The Hard Rock Hotel has posted its largest quarterly percentage drop in revenue since the niche property was bought by New York-based boutique hotel operator Morgans Hotel Group Co. in February 2007.
The 14.1 percent revenue decline reported in a federal filing was due to a slowdown in consumer spending and customer disruption from the $760 million expansion scheduled to be completed late next year.
“Management believes that the disruption to parking due to the construction of the expansion project has had a negative impact on patron visitation,” the Friday filing read.
The property, on the corner of Harmon Avenue and Paradise Road, reports its earnings because of a large debt load, which is publicly traded.
The Hard Rock Hotel posted a net loss of $22 million for the quarter ended Sept. 30 because of the decline in revenue and a $20.8 million interest payment.
The loss is an increase from the $15 million loss posted during the same three-month period last year.
Quarterly revenues slid 14.3 percent to $45.8 million from $53.4 million.
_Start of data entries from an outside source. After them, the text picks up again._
(** While the pod stops, the status follows it. *)
Lemma stopping_steps w :
  at_leave 3 w → wp cenv (reconcile_phase params (cl_vm w)) w (λ r w1, kept w w1 ∧
    om_UID (vm_meta (fst r)) = om_UID (vm_meta (cl_vm w)) ∧ at_leave 3 (store (Status (fst r)) w)).
Proof.
  intros Hn. pose proof (proj1 (at_leave_S 3 w ltac:(lia)) Hn) as [Hd Hl]. inversion Hl as [| |p Hph Hp Ep| |]. symmetry in Ep.
  pose proof Hp as (Ho & Hnode & Hk & Hz). pose proof (simple_found _ p (de_simple _ Hd) Hnode) as Hs.
  destruct (followed (found_pod (cl_vm w) p) p) as (ph & Ef & Hph').
  assert (Hsched : wp cenv (reconcile_scheduling params (cl_vm w)) w (λ r w1, kept w w1 ∧
    om_UID (vm_meta (fst r)) = om_UID (vm_meta (cl_vm w)) ∧ at_leave 3 (store (Status (fst r)) w))).
  { eapply wp_mono; [|apply (scheduling_steps params node w p); [done..|by rewrite Ef; apply simple_phase]].
    intros r w1 [Hk1 Hr]. assert (Hf : at_leave 3 (store (Status (found_pod (cl_vm w) p)) w)).
    { apply (stopping_status w p); [done..| | | |by rewrite <- found_pod_set].
      - by destruct (cl_vm w) as [? ? []].
      - by destruct (cl_vm w) as [? ? []].
      - right. by destruct (cl_vm w) as [? ? []]. }
    destruct Hr as [(_ & [-> | ->])| ->]; [by rewrite store_same|by destruct (cl_vm w)|]. rewrite Ef.
    split_and!; [done|by destruct (cl_vm w)|]. apply (stopping_status w p); [done..| | | |].
    - destruct (cl_vm w) as [? ? []]. simpl in *. naive_solver set_solver.
    - by destruct (cl_vm w) as [? ? []].
    - right. by destruct (cl_vm w) as [? ? []].
    - pose proof (simple_phase _ ph Hs) as Hs'. destruct (cl_vm w) as [? ? []]. exact Hs'. }
  assert (Hstop : wp cenv (reconcile_stopped (cl_vm w)) w (λ r w1, kept w w1 ∧
    om_UID (vm_meta (fst r)) = om_UID (vm_meta (cl_vm w)) ∧ at_leave 3 (store (Status (fst r)) w))).
  { unfold reconcile_stopped. wp_use deleteAllVMPods_stopping; [|intros q Eq; congruence].
    intros [b|e] w1 [Hk1 Hb]; [rewrite Ep in Hb; subst b|]; (split_and!; [done..|]); cbn [fst]; by rewrite store_same. }
  unfold reconcile_phase. rewrite !elem_of_cons in Hph. destruct Hph as [E|[E|[E|[E|E]]]]; [rewrite E; done..|by apply elem_of_nil in E].
Qed.

(** A pod that stops, from the start of the turn on ([n] is 3) or since it was deleted in this turn ([n] is 4). *)
Lemma stopping_left n w :
  n = 3%nat ∨ n = 4%nat → at_leave 3 w → wp cenv (reconcile_phase params (cl_vm w)) w (left_by n).
Proof.
  intros Hn H3. pose proof (proj1 (at_leave_S 3 w ltac:(lia)) H3) as [Hd _]. eapply wp_mono; [|by apply stopping_steps].
  intros r w1 (Hk & Hu & Hm). right. pose proof Hk as (E & _). split_and!; [by rewrite E|congruence|]. split.
  - exists 3%nat. split; [lia|]. by eapply at_leave_kept.
  - exists 3%nat. split_and!; [lia|by eapply at_leave_kept; [apply kept_store|]|]. intros _. by destruct Hn as [-> | ->]; [|lia].
Qed.

Lemma marked vm : deleting vm → bool_decide (is_Some (om_DeletionTimestamp (vm_meta vm))) = true.
Proof. intros Hd. apply bool_decide_true, Hd. Qed.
It marked the second consecutive quarter of double-digit, year-to-year revenue declines following a 10.3 percent drop in the second quarter.
Revenues the first nine months of 2008 slipped 9.8 percent to $135.5 million from $150.3 million in 2007.
The hotel-casino is privately owned by Morgans and private equity firm DLJ Merchant Banking Partners.
Morgans, which is publicly traded on the Nasdaq National Market, owns 20 percent and collects a property management fee. Morgans shares fell 19 cents, or 4.55 percent, Tuesday to close at $3.99.